++++ PROVIDED MATERIAL ++++

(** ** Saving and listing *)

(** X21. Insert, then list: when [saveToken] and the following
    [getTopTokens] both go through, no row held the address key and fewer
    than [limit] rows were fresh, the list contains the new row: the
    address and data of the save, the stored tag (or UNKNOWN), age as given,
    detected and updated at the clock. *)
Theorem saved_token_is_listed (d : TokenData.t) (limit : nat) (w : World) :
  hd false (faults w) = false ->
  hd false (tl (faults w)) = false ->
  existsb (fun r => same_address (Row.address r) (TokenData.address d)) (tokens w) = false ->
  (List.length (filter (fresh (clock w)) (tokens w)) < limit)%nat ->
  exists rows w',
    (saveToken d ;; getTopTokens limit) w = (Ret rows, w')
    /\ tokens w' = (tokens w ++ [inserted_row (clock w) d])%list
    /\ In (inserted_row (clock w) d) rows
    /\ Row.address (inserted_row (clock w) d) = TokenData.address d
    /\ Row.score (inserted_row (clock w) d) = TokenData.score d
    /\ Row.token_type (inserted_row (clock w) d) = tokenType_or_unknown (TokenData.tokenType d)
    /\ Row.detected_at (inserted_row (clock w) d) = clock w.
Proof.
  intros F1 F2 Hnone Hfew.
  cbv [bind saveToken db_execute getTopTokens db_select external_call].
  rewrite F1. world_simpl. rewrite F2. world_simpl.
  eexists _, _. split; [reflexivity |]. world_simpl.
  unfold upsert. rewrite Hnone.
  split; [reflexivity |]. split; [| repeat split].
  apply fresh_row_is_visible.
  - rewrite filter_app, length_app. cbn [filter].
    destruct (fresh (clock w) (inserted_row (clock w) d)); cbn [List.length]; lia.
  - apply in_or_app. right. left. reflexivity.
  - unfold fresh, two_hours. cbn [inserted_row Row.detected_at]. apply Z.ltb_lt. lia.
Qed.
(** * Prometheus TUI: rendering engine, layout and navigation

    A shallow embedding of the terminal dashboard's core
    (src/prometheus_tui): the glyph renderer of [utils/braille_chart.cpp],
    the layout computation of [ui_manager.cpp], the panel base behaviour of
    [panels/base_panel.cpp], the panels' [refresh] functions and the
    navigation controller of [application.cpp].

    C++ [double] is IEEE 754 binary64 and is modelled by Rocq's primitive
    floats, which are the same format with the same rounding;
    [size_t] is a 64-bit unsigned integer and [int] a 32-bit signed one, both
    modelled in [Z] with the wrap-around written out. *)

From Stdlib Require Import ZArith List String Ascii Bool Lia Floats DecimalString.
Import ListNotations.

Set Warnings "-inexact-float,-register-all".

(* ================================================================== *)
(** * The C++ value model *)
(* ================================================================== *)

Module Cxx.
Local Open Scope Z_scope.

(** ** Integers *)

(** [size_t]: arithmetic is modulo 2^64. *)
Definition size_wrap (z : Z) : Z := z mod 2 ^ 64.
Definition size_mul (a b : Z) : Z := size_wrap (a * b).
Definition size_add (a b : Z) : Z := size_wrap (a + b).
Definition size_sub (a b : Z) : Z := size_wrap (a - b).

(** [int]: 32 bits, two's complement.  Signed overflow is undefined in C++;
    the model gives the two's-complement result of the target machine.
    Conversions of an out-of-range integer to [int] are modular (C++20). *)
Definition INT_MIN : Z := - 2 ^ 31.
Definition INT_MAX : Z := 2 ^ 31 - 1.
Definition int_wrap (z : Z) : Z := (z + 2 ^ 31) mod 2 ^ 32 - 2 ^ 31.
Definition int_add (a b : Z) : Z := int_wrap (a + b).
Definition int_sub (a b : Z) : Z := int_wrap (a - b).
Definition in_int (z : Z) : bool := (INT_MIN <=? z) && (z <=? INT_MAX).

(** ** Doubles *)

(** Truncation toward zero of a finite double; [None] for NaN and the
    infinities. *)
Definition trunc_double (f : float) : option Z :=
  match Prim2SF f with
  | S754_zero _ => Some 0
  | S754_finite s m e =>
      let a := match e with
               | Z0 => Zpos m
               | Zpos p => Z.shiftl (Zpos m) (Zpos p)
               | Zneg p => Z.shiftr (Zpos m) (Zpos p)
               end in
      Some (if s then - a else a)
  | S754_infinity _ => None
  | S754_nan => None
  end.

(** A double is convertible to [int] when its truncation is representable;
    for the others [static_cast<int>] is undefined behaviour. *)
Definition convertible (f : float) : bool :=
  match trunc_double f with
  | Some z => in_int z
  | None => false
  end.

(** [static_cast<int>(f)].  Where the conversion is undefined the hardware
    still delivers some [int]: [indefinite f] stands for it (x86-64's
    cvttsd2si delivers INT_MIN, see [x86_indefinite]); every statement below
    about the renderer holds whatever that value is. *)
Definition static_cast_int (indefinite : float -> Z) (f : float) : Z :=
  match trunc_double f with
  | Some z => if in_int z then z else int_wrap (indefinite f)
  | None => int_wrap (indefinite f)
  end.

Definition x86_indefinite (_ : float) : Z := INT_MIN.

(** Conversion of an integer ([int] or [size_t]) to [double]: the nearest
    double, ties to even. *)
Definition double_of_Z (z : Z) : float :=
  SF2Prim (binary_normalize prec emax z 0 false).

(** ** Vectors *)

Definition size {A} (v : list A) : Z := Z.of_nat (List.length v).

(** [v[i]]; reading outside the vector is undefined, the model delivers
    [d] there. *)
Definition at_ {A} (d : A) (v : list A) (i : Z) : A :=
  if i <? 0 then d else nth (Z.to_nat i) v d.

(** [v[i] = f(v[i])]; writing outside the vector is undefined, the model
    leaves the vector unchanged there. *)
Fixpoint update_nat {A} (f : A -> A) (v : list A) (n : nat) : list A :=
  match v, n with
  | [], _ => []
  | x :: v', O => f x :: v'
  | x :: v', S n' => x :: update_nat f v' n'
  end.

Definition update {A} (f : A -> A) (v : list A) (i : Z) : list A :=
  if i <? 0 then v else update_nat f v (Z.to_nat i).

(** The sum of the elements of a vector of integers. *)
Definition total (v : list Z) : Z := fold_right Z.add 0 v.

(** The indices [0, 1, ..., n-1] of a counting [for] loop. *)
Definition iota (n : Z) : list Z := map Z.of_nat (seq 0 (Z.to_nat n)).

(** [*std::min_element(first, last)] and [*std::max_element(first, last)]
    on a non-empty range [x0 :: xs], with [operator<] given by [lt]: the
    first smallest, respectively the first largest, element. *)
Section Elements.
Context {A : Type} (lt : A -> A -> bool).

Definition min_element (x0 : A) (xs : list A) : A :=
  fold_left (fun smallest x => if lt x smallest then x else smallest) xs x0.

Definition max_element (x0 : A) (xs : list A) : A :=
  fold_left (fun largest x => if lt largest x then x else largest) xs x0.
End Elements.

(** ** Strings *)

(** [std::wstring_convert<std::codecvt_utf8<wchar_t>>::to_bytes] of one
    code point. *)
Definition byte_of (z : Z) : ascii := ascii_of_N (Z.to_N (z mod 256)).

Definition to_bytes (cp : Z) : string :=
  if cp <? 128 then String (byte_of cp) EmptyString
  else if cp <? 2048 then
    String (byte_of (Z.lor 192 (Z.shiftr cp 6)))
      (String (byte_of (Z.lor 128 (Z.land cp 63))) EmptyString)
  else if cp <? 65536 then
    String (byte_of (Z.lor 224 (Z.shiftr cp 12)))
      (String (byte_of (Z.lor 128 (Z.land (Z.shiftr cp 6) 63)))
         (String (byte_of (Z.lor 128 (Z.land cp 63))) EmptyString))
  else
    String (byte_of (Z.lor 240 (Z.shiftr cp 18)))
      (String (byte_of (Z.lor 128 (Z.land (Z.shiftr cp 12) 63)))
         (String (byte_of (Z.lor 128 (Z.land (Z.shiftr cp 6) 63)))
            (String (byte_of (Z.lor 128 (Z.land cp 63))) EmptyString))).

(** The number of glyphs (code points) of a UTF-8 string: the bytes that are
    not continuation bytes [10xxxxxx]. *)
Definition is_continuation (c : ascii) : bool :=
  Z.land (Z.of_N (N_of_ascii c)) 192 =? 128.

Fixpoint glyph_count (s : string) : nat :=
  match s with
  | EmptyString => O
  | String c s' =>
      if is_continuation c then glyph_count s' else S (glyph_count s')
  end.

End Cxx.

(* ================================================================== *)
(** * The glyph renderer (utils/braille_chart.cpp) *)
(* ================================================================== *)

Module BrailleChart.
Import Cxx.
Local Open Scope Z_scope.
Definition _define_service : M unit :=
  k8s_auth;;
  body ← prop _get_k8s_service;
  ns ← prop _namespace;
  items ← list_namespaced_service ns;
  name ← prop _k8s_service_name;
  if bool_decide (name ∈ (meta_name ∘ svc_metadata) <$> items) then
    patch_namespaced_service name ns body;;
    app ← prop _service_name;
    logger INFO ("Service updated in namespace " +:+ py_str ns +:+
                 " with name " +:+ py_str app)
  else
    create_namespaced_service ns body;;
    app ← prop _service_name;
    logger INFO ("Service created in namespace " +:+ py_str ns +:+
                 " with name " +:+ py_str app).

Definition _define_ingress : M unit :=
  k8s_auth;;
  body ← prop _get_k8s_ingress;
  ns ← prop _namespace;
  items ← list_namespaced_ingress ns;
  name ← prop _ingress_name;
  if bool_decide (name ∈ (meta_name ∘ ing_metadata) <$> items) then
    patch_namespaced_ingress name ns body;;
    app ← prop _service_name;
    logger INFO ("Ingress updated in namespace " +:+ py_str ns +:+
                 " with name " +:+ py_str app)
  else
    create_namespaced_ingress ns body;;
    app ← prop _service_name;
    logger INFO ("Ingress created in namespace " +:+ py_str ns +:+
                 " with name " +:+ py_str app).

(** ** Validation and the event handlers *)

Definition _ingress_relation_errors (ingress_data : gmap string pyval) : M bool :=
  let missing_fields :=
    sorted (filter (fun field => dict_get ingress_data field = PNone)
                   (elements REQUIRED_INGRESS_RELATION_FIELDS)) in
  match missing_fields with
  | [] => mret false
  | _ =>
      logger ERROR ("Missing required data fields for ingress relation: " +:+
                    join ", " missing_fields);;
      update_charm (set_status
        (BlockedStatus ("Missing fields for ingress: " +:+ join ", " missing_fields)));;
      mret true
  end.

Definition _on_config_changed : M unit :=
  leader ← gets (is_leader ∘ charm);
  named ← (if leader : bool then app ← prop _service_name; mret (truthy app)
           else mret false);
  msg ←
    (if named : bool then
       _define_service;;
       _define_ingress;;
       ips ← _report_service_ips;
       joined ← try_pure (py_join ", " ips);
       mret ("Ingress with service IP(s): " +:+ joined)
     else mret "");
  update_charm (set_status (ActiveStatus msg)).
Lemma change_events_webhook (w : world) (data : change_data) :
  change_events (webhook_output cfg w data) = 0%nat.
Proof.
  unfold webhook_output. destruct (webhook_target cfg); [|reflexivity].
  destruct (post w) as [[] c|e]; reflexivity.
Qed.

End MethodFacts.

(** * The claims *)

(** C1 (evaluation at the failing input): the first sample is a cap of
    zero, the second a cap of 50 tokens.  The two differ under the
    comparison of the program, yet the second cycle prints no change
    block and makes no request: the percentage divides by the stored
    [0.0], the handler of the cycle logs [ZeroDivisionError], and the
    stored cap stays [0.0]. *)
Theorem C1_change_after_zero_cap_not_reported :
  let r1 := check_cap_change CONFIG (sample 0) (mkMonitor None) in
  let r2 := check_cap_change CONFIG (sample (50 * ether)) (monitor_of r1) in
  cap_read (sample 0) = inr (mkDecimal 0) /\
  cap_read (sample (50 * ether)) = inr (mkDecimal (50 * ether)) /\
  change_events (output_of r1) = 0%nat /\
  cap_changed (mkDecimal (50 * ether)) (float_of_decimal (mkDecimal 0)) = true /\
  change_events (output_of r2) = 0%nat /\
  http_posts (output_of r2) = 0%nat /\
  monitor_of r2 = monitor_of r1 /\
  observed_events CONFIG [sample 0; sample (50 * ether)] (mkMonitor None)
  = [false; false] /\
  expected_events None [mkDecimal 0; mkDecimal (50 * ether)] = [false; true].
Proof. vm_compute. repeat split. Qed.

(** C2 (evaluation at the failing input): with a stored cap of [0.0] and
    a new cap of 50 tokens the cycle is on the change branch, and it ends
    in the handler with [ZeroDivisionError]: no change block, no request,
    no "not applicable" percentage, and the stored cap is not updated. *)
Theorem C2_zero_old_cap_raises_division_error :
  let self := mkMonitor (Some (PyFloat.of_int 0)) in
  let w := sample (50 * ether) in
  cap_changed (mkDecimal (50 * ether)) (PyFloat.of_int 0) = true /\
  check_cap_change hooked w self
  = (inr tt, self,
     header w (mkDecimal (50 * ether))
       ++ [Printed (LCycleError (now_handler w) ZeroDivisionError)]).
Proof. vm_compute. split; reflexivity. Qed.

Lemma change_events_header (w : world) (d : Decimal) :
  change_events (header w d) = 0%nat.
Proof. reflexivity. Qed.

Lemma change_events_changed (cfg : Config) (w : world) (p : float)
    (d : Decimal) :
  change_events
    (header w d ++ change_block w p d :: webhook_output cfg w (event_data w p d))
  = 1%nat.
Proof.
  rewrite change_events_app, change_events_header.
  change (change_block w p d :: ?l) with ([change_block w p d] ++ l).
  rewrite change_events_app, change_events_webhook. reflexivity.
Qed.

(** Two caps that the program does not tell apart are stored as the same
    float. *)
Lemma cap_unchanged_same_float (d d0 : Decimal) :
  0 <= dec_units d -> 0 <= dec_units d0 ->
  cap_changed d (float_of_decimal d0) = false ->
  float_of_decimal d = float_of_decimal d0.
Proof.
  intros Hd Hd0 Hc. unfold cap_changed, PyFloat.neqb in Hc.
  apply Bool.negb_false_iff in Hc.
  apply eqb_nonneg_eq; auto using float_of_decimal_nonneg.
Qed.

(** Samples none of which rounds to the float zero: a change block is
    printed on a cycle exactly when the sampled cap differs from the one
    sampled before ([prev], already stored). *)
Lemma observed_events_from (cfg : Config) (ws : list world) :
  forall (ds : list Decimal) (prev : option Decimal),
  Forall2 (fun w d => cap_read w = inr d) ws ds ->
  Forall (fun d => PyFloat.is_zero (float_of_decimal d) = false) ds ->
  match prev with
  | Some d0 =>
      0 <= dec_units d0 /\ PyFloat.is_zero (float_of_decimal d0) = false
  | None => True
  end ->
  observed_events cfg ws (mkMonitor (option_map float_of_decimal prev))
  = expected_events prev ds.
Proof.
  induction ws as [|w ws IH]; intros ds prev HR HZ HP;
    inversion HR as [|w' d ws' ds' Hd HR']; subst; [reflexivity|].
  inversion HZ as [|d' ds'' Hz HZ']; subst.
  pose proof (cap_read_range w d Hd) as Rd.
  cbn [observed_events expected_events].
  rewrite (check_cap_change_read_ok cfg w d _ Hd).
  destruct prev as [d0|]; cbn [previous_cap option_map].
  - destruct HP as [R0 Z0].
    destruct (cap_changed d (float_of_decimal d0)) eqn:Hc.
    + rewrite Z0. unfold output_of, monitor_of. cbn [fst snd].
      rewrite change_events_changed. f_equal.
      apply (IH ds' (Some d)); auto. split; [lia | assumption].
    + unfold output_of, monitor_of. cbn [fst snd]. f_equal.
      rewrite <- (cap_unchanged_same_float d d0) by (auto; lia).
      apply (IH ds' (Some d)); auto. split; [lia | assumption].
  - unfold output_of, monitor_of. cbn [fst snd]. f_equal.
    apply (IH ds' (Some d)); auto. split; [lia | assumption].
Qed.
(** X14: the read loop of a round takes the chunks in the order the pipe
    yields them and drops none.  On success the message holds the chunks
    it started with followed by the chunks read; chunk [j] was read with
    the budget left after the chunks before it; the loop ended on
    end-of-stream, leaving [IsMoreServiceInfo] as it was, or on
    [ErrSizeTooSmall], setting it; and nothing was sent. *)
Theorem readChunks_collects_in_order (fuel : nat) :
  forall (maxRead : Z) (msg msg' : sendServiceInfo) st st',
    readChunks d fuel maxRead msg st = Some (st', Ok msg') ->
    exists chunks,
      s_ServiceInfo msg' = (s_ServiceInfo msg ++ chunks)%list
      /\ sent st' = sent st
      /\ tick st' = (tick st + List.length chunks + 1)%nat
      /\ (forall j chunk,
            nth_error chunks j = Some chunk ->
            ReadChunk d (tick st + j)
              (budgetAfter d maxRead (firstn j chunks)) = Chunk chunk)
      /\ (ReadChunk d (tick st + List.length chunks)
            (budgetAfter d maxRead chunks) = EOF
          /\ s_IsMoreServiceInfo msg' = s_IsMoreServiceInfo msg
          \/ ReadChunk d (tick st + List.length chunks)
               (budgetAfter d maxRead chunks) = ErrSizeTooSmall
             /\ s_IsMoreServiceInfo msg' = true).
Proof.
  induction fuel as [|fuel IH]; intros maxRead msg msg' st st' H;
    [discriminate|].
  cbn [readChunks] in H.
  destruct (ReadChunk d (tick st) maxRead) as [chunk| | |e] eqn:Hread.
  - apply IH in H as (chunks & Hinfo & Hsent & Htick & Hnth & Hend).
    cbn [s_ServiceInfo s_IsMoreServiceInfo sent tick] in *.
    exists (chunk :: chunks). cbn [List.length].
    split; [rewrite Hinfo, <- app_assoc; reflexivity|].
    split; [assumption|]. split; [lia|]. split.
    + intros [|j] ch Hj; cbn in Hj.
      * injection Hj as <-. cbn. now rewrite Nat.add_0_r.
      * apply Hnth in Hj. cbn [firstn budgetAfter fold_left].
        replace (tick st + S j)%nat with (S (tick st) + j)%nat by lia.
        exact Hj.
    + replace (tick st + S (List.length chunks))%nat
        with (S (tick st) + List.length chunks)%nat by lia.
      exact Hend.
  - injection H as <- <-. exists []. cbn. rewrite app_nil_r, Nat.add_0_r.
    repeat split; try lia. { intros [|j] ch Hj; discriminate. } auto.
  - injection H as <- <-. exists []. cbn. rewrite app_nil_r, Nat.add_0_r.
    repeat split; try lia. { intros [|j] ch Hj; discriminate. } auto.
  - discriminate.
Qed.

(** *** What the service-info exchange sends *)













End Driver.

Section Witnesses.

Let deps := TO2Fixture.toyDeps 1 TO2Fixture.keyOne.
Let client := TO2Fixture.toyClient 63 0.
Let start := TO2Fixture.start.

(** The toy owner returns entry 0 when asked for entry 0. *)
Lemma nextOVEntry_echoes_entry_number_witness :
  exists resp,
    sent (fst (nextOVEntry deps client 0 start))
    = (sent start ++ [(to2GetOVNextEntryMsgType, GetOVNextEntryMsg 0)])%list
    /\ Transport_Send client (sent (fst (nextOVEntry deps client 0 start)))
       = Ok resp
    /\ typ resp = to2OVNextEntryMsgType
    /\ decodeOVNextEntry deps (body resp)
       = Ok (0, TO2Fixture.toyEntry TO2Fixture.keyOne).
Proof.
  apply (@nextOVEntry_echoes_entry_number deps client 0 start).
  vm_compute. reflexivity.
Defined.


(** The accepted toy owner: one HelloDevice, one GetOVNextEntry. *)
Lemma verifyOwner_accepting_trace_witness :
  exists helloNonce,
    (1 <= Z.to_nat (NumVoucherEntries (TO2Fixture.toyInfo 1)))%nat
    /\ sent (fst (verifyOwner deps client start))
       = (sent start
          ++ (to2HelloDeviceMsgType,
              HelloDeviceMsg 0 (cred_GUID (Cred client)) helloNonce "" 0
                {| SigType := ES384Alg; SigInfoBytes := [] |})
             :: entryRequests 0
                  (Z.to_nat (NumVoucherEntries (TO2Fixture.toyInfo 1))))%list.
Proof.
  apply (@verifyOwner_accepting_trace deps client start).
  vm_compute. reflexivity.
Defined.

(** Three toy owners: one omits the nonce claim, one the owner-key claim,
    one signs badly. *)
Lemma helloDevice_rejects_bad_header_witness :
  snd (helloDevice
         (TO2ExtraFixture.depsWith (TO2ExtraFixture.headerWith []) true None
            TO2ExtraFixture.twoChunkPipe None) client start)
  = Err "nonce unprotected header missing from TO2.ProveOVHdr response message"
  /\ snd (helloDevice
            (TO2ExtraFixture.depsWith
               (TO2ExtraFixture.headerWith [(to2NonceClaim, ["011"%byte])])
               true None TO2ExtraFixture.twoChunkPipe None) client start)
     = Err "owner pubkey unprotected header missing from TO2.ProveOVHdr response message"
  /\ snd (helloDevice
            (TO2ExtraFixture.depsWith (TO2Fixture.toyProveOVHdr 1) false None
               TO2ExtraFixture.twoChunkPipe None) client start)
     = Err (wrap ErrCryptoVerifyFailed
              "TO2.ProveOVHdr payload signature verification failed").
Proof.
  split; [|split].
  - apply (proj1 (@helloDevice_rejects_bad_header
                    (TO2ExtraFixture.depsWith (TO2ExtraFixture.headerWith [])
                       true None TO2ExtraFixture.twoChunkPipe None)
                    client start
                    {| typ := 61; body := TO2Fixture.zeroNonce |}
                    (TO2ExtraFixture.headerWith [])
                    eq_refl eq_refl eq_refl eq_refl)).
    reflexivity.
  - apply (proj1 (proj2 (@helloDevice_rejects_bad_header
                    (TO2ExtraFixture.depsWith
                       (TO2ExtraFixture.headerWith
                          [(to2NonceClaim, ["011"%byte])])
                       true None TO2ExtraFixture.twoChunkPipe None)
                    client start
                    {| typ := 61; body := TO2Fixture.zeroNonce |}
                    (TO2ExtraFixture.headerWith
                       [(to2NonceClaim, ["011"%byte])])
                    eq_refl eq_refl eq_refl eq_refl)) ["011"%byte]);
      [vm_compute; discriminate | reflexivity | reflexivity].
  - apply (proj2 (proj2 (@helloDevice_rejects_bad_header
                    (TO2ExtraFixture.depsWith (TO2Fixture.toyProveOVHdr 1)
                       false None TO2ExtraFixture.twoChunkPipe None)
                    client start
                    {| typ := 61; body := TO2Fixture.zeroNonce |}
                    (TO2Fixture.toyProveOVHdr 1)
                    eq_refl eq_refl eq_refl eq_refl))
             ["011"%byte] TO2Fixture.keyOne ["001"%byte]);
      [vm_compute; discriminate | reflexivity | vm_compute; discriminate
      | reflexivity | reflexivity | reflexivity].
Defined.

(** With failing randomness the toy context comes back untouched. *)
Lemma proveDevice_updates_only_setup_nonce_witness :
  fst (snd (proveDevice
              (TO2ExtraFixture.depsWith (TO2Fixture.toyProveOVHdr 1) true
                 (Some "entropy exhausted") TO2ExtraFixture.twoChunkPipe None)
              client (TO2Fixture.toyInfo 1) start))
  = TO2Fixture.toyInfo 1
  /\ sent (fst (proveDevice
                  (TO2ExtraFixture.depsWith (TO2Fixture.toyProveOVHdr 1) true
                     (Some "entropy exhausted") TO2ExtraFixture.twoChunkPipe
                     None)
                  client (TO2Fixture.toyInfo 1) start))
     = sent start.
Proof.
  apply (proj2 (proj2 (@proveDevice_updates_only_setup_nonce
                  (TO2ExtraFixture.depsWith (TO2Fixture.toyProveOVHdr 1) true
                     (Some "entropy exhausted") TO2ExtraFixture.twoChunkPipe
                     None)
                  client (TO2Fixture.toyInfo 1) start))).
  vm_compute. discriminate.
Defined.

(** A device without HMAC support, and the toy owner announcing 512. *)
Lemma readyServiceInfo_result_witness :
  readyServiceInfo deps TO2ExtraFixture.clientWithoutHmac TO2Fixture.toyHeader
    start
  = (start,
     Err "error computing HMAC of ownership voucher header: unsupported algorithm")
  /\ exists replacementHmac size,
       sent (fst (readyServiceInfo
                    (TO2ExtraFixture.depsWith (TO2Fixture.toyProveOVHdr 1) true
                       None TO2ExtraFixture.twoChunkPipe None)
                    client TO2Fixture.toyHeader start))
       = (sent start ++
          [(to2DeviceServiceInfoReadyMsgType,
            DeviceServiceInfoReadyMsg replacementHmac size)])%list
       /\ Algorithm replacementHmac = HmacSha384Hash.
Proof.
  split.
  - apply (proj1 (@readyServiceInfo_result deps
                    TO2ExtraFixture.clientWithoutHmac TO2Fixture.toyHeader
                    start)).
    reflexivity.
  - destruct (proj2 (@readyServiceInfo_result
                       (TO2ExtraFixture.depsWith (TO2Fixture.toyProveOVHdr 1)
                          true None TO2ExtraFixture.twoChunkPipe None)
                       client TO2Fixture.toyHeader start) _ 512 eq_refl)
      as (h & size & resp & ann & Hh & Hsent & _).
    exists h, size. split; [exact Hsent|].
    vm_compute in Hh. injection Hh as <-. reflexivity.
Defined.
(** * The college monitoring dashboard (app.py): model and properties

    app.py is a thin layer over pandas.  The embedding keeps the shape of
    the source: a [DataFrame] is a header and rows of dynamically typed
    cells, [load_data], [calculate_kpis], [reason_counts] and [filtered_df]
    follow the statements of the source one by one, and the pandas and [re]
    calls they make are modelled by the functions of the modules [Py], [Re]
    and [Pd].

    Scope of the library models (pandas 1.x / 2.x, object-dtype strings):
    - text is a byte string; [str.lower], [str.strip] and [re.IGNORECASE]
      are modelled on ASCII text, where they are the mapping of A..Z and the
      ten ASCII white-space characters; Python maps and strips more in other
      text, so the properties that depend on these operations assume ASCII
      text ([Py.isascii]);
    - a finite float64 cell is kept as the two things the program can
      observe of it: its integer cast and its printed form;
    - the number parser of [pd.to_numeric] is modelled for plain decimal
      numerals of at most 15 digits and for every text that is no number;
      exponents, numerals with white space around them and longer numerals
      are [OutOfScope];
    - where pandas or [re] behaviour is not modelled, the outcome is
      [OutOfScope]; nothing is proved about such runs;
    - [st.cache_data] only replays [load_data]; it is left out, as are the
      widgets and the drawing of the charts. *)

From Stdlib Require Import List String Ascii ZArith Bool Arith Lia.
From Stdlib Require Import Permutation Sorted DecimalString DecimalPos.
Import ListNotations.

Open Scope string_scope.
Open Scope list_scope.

++++

> **WHAT TO DO**: From the listing above, output exactly the run of lines that starts with the line containing "(** [*std::min_element(first, last)]" and ends with the line containing "Definition to_bytes (cp".

> **RESPONSE BELOW**:
(** [*std::min_element(first, last)] and [*std::max_element(first, last)]
    on a non-empty range [x0 :: xs], with [operator<] given by [lt]: the
    first smallest, respectively the first largest, element. *)
Section Elements.
Context {A : Type} (lt : A -> A -> bool).

Definition min_element (x0 : A) (xs : list A) : A :=
  fold_left (fun smallest x => if lt x smallest then x else smallest) xs x0.

Definition max_element (x0 : A) (xs : list A) : A :=
  fold_left (fun largest x => if lt largest x then x else largest) xs x0.
End Elements.

(** ** Strings *)

(** [std::wstring_convert<std::codecvt_utf8<wchar_t>>::to_bytes] of one
    code point. *)
Definition byte_of (z : Z) : ascii := ascii_of_N (Z.to_N (z mod 256)).

Definition to_bytes (cp : Z) : string :=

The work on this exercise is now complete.